Yep, somehow Bono has ended up on the list. First he takes over our iPhones, now our awards. Whose bright idea was this?
The justification from Glamour reads a bit like something from the Man Who Has It All Facebook page:
“…men get a lot of awards and aren’t exactly hurting in the celebration and honors department. But it started to seem that that might be an outdated way of looking at things, and there are so many men who really are doing wonderful things for women these days. Some men get it and Bono is one of those guys.”
– Cindi Leive, Editor-in-Chief, Glamour
So the idea of excluding men from awards set up to celebrate women’s achievements is outdated? That would be fine, if it didn’t totally miss the point of these awards. We need awards to celebrate women’s achievements because they so often get overlooked elsewhere. When men no longer dominate every other awards list on the planet, then women-only awards will be outdated.
Defender of Gender Equality?
And Bono? Did they have to choose Bono? If the idea was to avoid excluding anyone, was a rich white guy really the best way to go? I’m struggling to think of much that Bono has done in the fight for gender equality. Certainly, he is a constant crusader against poverty and has (apparently) launched the Poverty Is Sexist campaign recently, but (as with so much of Bono’s relentless campaigning) it all feels a little like the big white man is coming to save the poor little black girls.

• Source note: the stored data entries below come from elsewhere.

Lemma getlink_app (k : string) (ls1 ls2 : list TTLCache.link) :
  TTLCache.getlink k (ls1 ++ ls2)
  = match TTLCache.getlink k ls1 with
    | Some l => Some l
    | None => TTLCache.getlink k ls2
    end.
Proof.
  unfold TTLCache.getlink. induction ls1 as [| l ls1 IH]; simpl; [reflexivity |].
  destruct (TTLCache.has_key k l); [reflexivity | exact IH].
Qed.

Lemma getlink_remove_self (k : string) (ls : list TTLCache.link) :
  TTLCache.getlink k (TTLCache.remove k ls) = None.
Proof.
  unfold TTLCache.getlink, TTLCache.remove.
  induction ls as [| l ls IH]; simpl; [reflexivity |].
  destruct (TTLCache.has_key k l) eqn:E; simpl; [exact IH |].
  now rewrite E.
Qed.

Lemma getlink_remove_other (k k' : string) (ls : list TTLCache.link) :
  k' <> k ->
  TTLCache.getlink k (TTLCache.remove k' ls) = TTLCache.getlink k ls.
Proof.
  intros Hne. unfold TTLCache.getlink, TTLCache.remove.
  induction ls as [| l ls IH]; simpl; [reflexivity |].
  destruct (TTLCache.has_key k l) eqn:E.
  - rewrite (has_key_other _ _ _ Hne E). simpl. now rewrite E.
  - destruct (TTLCache.has_key k' l); simpl; [exact IH |]. now rewrite E.
Qed.

Lemma getlink_expire (k : string) (t : Z) (ls : list TTLCache.link) (l : TTLCache.link) :
  TTLCache.getlink k ls = Some l -> t < TTLCache.expires l ->
  TTLCache.getlink k (TTLCache.expire t ls) = Some l.
Proof.
  unfold TTLCache.getlink, TTLCache.expire. intros H Ht.
  induction ls as [| x ls IH]; simpl in *; [discriminate |].
  destruct (TTLCache.has_key k x) eqn:E.
  - injection H as ->. apply Z.ltb_lt in Ht. rewrite Ht. simpl. now rewrite E.
  - destruct (t <? TTLCache.expires x); simpl; [rewrite E |]; auto.
Qed.

Lemma used_after_remove_self (k : string) (ls : list TTLCache.link) (l : TTLCache.link) :
  TTLCache.key l = k -> used_after k (TTLCache.remove k ls ++ [l]) = [].
Proof.
  intros Hk. unfold TTLCache.remove.
  induction ls as [| x ls IH]; simpl.
  - unfold TTLCache.has_key. rewrite Hk, String.eqb_refl. reflexivity.
  - destruct (TTLCache.has_key k x) eqn:E; simpl; [exact IH |]. now rewrite E.
Qed.

Lemma used_after_remove_other (k k' : string) (ls ls2 : list TTLCache.link) :
  k' <> k -> TTLCache.getlink k ls <> None ->
  used_after k (TTLCache.remove k' ls ++ ls2)
  = (TTLCache.remove k' (used_after k ls) ++ ls2)%list.
Proof.
  intros Hne. unfold TTLCache.getlink, TTLCache.remove.
  induction ls as [| x ls IH]; simpl; [congruence |].
  destruct (TTLCache.has_key k x) eqn:E.
  - intros _. rewrite (has_key_other _ _ _ Hne E). simpl. now rewrite E.
  - intros H. destruct (TTLCache.has_key k' x); simpl; [| rewrite E]; auto.
Qed.

Lemma used_after_expire (k : string) (t : Z) (ls : list TTLCache.link) (l : TTLCache.link) :
  TTLCache.getlink k ls = Some l -> t < TTLCache.expires l ->
  used_after k (TTLCache.expire t ls) = TTLCache.expire t (used_after k ls).
Proof.
  unfold TTLCache.getlink, TTLCache.expire. intros H Ht.
  induction ls as [| x ls IH]; simpl in *; [discriminate |].
  destruct (TTLCache.has_key k x) eqn:E.
  - injection H as ->. apply Z.ltb_lt in Ht. rewrite Ht. simpl. now rewrite E.
  - destruct (t <? TTLCache.expires x); simpl; [rewrite E |]; auto.
Qed.

(** Making room for one more entry does not drop a key that fewer than
    [maxsize - 1] entries have followed. *)
Lemma make_room_keeps (k : string) (maxsize : nat) (ls : list TTLCache.link)
  (l : TTLCache.link) :
  TTLCache.getlink k ls = Some l ->
  (List.length (used_after k ls) + 2 <= maxsize)%nat ->
  TTLCache.getlink k (TTLCache.make_room maxsize ls) = Some l
  /\ used_after k (TTLCache.make_room maxsize ls) = used_after k ls.
Proof.
  unfold TTLCache.getlink.
  induction ls as [| x ls IH]; [discriminate |].
  intros H Hn. cbn [TTLCache.make_room].
  destruct (maxsize <? List.length (x :: ls) + 1)%nat eqn:Hfull; [| auto].
  apply Nat.ltb_lt in Hfull. cbn [find used_after List.length] in *.
  destruct (TTLCache.has_key k x) eqn:E; [lia |].
  apply IH; assumption.
Qed.

Lemma remove_length (k : string) (ls : list TTLCache.link) :
  (List.length (TTLCache.remove k ls) <= List.length ls)%nat.
Proof. apply filter_length_le. Qed.

Lemma expire_length (t : Z) (ls : list TTLCache.link) :
  (List.length (TTLCache.expire t ls) <= List.length ls)%nat.
Proof. apply filter_length_le. Qed.

(** Storing another key keeps key [k], if fewer than [maxsize - 1] live
    entries have been used since it was. *)
Lemma setitem_other (c : TTLCache.t) (k k' : string) (e t : Z) :
  k' <> k ->
  TTLCache.getlink k (TTLCache.links c)
  = Some {| TTLCache.key := k; TTLCache.expires := e |} ->
  t < e ->
  (List.length (used_after k (TTLCache.expire t (TTLCache.links c))) + 2
   <= TTLCache.maxsize c)%nat ->
  let c' := snd (TTLCache.setitem c k' t) in
  kept k e (List.length (used_after k (TTLCache.expire t (TTLCache.links c))) + 1) c'
  /\ TTLCache.maxsize c' = TTLCache.maxsize c
  /\ TTLCache.ttl c' = TTLCache.ttl c.
Proof.
  intros Hne Hk Ht Hn. unfold TTLCache.setitem.
  destruct (TTLCache.maxsize c <? 1)%nat eqn:Hsize;
    [apply Nat.ltb_lt in Hsize; lia |].
  pose proof (getlink_expire k t _ _ Hk Ht) as Hk2.
  set (ls2 := TTLCache.expire t (TTLCache.links c)) in *.
  assert (H3 : exists ls3,
             match TTLCache.getlink k' ls2 with
             | Some _ => ls2
             | None => TTLCache.make_room (TTLCache.maxsize c) ls2
             end = ls3
             /\ TTLCache.getlink k ls3
                = Some {| TTLCache.key := k; TTLCache.expires := e |}
             /\ used_after k ls3 = used_after k ls2).
  { destruct (TTLCache.getlink k' ls2); [eauto |].
    destruct (make_room_keeps k _ _ _ Hk2 Hn). eauto. }
  destruct H3 as (ls3 & -> & Hk3 & Hu3). simpl.
  split; [| split; reflexivity]. split; simpl.
  - rewrite getlink_app, getlink_remove_other, Hk3; auto.
  - rewrite used_after_remove_other; [| assumption | congruence].
    rewrite length_app, Hu3. simpl. pose proof (remove_length k' (used_after k ls2)). lia.
Qed.
(** A sorted list is left as it is. *)
Lemma sort_decorated_sorted_id (l : list (K * A)) :
  StronglySorted (key_le lt) l → sort_decorated lt l = l.
Proof.
  induction 1 as [|x l Hl IH Hx]; [done|].
  cbn [sort_decorated foldr]. fold (sort_decorated lt l). rewrite IH.
  destruct l as [|y l']; [done|]. cbn [insert_by].
  apply Forall_cons in Hx as [Hxy _]. unfold key_le in Hxy. by rewrite Hxy.
Qed.

(** The elements of one key keep their order. *)
Lemma insert_by_filter k (x : K * A) l :
  filter (fun y => y.1 = k) (insert_by lt x l)
  = filter (fun y => y.1 = k) (x :: l).
Proof.
  induction l as [|y l IH]; [done|]. cbn [insert_by].
  destruct (lt y.1 x.1) eqn:Hyx; [|done].
  rewrite filter_cons, IH.
  destruct (decide (y.1 = k)) as [Hy|Hy].
  - assert (x.1 ≠ k) as Hx.
    { intros Hx. rewrite Hy, Hx in Hyx. by rewrite lt_irrefl in Hyx. }
    rewrite (filter_cons_False _ x) by done.
    rewrite (filter_cons_False _ x) by done.
    by rewrite filter_cons_True by done.
  - rewrite !(filter_cons _ x). destruct (decide (x.1 = k)).
    + by rewrite (filter_cons_False _ y) by done.
    + by rewrite (filter_cons_False _ y) by done.
Qed.

Lemma sort_decorated_filter k (l : list (K * A)) :
  filter (fun y => y.1 = k) (sort_decorated lt l)
  = filter (fun y => y.1 = k) l.
Proof.
  induction l as [|x l IH]; [done|].
  cbn [sort_decorated foldr]. fold (sort_decorated lt l).
  rewrite insert_by_filter, !filter_cons. by rewrite IH.
Qed.

Lemma decorate_inv (key : A → res K) l ks :
  res_map (fun x => k ← key x; Ok (k, x)) l = Ok ks →
  ks.*2 = l ∧ Forall (fun kx => key kx.2 = Ok kx.1) ks.
Proof.
  rewrite res_map_ok.
  induction 1 as [|x kx l ks H _ [IH1 IH2]]; [done|].
  apply res_bind_ok in H as (k & Hk & [= <-]). cbn. split; [by f_equal|].
  by constructor.
Qed.

Lemma decorate_decorated (key : A → res K) (ks : list (K * A)) :
  Forall (fun kx => key kx.2 = Ok kx.1) ks →
  res_map (fun x => k ← key x; Ok (k, x)) ks.*2 = Ok ks.
Proof.
  induction 1 as [|[k x] ks H _ IH]; [done|].
  cbn [fmap list_fmap res_map snd]. cbn [fst snd] in H. rewrite H. res_simpl.
  change (list_fmap _ _ snd ks) with (ks.*2). rewrite IH. done.
Qed.

End SortMore.

Section SortCatalogoMore.
Variable unicode_upper : N → pystr.
Local Abbreviation sort_catalogo := (sort_catalogo unicode_upper).
Local Abbreviation catalogo_key := (catalogo_key unicode_upper).
Local Abbreviation has_key := (has_key unicode_upper).

Lemma sort_catalogo_inv catalogo out :
  sort_catalogo catalogo = Ok out →
  ∃ cs ks,
    py_iter catalogo = Ok cs ∧ ks.*2 = cs ∧
    Forall (fun kx => catalogo_key kx.2 = Ok kx.1) ks ∧
    out = (sort_decorated key_lt ks).*2.
Proof.
  unfold UpdateStatus.sort_catalogo, py_sorted. intros H.
  apply res_bind_ok in H as (cs & Hcs & H).
  apply res_bind_ok in H as (ks & Hks & [= <-]).
  apply decorate_inv in Hks as [Hl Hkeys]. by exists cs, ks.
Qed.

Lemma has_key_filter k (ks : list (sort_key * json)) :
  Forall (fun kx => catalogo_key kx.2 = Ok kx.1) ks →
  filter (fun c => has_key k c = true) ks.*2
  = (filter (fun kx => kx.1 = k) ks).*2.
Proof.
  induction 1 as [|[k' c] ks H _ IH]; [done|]. cbn [fst snd] in H.
  cbn [fmap list_fmap snd]. change (list_fmap _ _ snd ks) with (ks.*2).
  assert (has_key k c = bool_decide (k' = k)) as Hk.
  { unfold has_key. by rewrite H. }
  destruct (decide (k' = k)) as [->|Hne].
  - rewrite filter_cons_True by (rewrite Hk; by apply bool_decide_eq_true).
    rewrite (filter_cons_True _ (k, c)) by done. cbn [fmap list_fmap snd].
    by rewrite IH.
  - rewrite filter_cons_False
      by (rewrite Hk; by rewrite bool_decide_false by done).
    rewrite (filter_cons_False _ (k', c)) by done. by rewrite IH.
Qed.

End SortCatalogoMore.

(** X4. [sort_catalogo] of a catalog that is already in its order
    returns it unchanged: sorting twice is sorting once. *)
Theorem sort_catalogo_idempotent (unicode_upper : N → pystr) catalogo out :
  sort_catalogo unicode_upper catalogo = Ok out →
  sort_catalogo unicode_upper (JArr out) = Ok out ∧
  PreencherMalhas.sort_catalogo unicode_upper (JArr out) = Ok out.
Proof.
  intros (cs & ks & _ & _ & Hkeys & ->)%sort_catalogo_inv.
  assert (sort_catalogo unicode_upper (JArr (sort_decorated key_lt ks).*2)
          = Ok (sort_decorated key_lt ks).*2) as H; [|by split].
  unfold sort_catalogo, py_sorted. cbn [py_iter]. res_simpl.
  rewrite (decorate_decorated (catalogo_key unicode_upper)).
  - res_simpl. f_equal. f_equal. apply sort_decorated_sorted_id.
    apply sort_decorated_sorted; [apply key_lt_asym|apply key_lt_neg_trans].
  - by rewrite sort_decorated_perm.
Qed.

Lemma sort_catalogo_idempotent_witness :
  ∃ out,
    sort_catalogo upper_id (JArr ex_catalogo) = Ok out ∧
    sort_catalogo upper_id (JArr out) = Ok out.
Proof.
  eexists. split; [vm_compute; reflexivity|].
  apply (sort_catalogo_idempotent upper_id (JArr ex_catalogo)).
  vm_compute. reflexivity.
Defined.
Fixpoint skip_ws (s : pystr) : pystr :=
  match s with
  | [] => []
  | c :: s' => if json_ws c then skip_ws s' else s
  end.

Definition is_digit (c : char) : bool := (48 <=? c) && (c <=? 57).

Definition hex_value (c : char) : option Z :=
  if is_digit c then Some (c - 48)
  else if (97 <=? c) && (c <=? 102) then Some (c - 87)
  else if (65 <=? c) && (c <=? 70) then Some (c - 55)
  else None.

(** The four hexadecimal digits of a [\uXXXX] escape *)
Definition hex4 (a b c d : char) : option Z :=
  match hex_value a, hex_value b, hex_value c, hex_value d with
  | Some x, Some y, Some z, Some w => Some (((x * 16 + y) * 16 + z) * 16 + w)
  | _, _, _, _ => None
  end.

(** The character a one-letter escape stands for *)
Definition backslash (esc : char) : option char :=
  if esc =? 34 then Some 34
  else if esc =? 92 then Some 92
  else if esc =? 47 then Some 47
  else if esc =? 98 then Some 8
  else if esc =? 102 then Some 12
  else if esc =? 110 then Some 10
  else if esc =? 114 then Some 13
  else if esc =? 116 then Some 9
  else None.

Definition high_surrogate (u : Z) : bool := (55296 <=? u) && (u <=? 56319).
Definition low_surrogate (u : Z) : bool := (56320 <=? u) && (u <=? 57343).
Definition join_surrogates (hi lo : Z) : Z :=
  65536 + (hi - 55296) * 1024 + (lo - 56320).

Definition cons_char (c : char) (r : option (pystr * pystr)) : option (pystr * pystr) :=
  match r with
  | Some (x, rest) => Some (c :: x, rest)
  | None => None
  end.

(** [scanstring]: the input starts just after the opening quote; the result
    is the decoded string and what follows the closing quote. *)
Fixpoint scanstring (s : pystr) : option (pystr * pystr) :=
  match s with
  | [] => None
  | c :: s1 =>
      if c =? 34 then Some ([], s1)
      else if c =? 92 then
        match s1 with
        | [] => None
        | esc :: s2 =>
            if esc =? 117 then
              match s2 with
              | h1 :: h2 :: h3 :: h4 :: s3 =>
                  match hex4 h1 h2 h3 h4 with
                  | None => None
                  | Some uni =>
                      match s3 with
                      | b :: u :: g1 :: g2 :: g3 :: g4 :: s4 =>
                          if high_surrogate uni && (b =? 92) && (u =? 117) then
                            match hex4 g1 g2 g3 g4 with
                            | None => None
                            | Some uni2 =>
                                if low_surrogate uni2
                                then cons_char (join_surrogates uni uni2) (scanstring s4)
                                else cons_char uni (scanstring s3)
                            end
                          else cons_char uni (scanstring s3)
                      | _ => cons_char uni (scanstring s3)
                      end
                  end
              | _ => None
              end
            else
              match backslash esc with
              | Some ch => cons_char ch (scanstring s2)
              | None => None
              end
        end
      else if c <=? 31 then None
      else cons_char c (scanstring s1)
  end.

(** The longest run of digits at the start of [s], and the rest *)
Fixpoint span_digits (s : pystr) : pystr * pystr :=
  match s with
  | [] => ([], [])
  | c :: s' =>
      if is_digit c then let (ds, r) := span_digits s' in (c :: ds, r)
      else ([], s)
  end.

(** The value of a run of decimal digits *)
Definition digits_value (ds : pystr) : Z :=
  fold_left (fun acc d => acc * 10 + (d - 48)) ds 0.

(** The integer part: a single [0], or a digit from 1 to 9 and more digits *)
Definition match_int_part (s : pystr) : option (pystr * pystr) :=
  match s with
  | [] => None
  | c :: r =>
      if c =? 48 then Some ([c], r)
      else if (49 <=? c) && (c <=? 57) then
        let (ds, r') := span_digits r in Some (c :: ds, r')
      else None
  end.

(** The optional fraction: a point and at least one digit *)
Definition match_frac (s : pystr) : pystr * pystr :=
  match s with
  | p :: d :: r =>
      if (p =? 46) && is_digit d then
        let (ds, r') := span_digits r in (p :: d :: ds, r')
      else ([], s)
  | _ => ([], s)
  end.

(** The optional exponent: [e] or [E], an optional sign, at least one digit *)
Definition match_exp (s : pystr) : pystr * pystr :=
  match s with
  | e :: r =>
      if (e =? 101) || (e =? 69) then
        let (sign, r1) :=
          match r with
          | g :: r' => if (g =? 43) || (g =? 45) then ([g], r') else ([], r)
          | [] => ([], r)
          end in
        let (ds, r2) := span_digits r1 in
        match ds with
        | [] => ([], s)
        | _ => (e :: sign ++ ds, r2)
        end
      else ([], s)
  | [] => ([], s)
  end.

(** A number: an [int] when it has neither fraction nor exponent, otherwise
    the float of the matched text *)
Definition match_number (s : pystr) : option (json * pystr) :=
  let (sign, s1) :=
    match s with
    | c :: r => if c =? 45 then ([c], r) else ([], s)
    | [] => ([], s)
    end in
  match match_int_part s1 with
  | None => None
  | Some (int_part, r1) =>
      let (frac, r2) := match_frac r1 in
      let (exp, r3) := match_exp r2 in
      match frac, exp with
      | [], [] =>
          Some (JInt (match sign with
                      | [] => digits_value int_part
                      | _ => - digits_value int_part
                      end), r3)
      | _, _ => Some (JFloat (sign ++ int_part ++ frac ++ exp), r3)
      end
  end.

At Brighton Digital Women, we want our community to be inclusive for men as well as women. Our mission is to inspire women to take on digital roles and to support them to progress and become leaders within the industry, so our content and activities are geared towards that. But we are a community and we want to encourage everyone who works in digital roles, and to promote harmonious relationships amongst all gender identities. We have male members and often have male speakers at our events. We encourage men to blog for us and participate in everything we do. We don’t believe anyone should be confined to a particular set of expectations based on their gender. We are firmly committed to the belief that gender equality can only happen if all gender identities are signed up to the idea.
So does Bono. I think. Except the way he expresses that sentiment isn’t the best: “the battle for gender equality can’t be won unless men lead it along with women”. Maybe I’m being picky, maybe he misspoke, but the sense that men need to, at least in part, “lead” the fight doesn’t sit well with me. Yes, men certainly need to be involved and need to be supportive, but the idea that men need to be leading everything is kind of what we’re trying to get away from.
And the idea that every awards list needs to include a man is another outdated idea we could do without.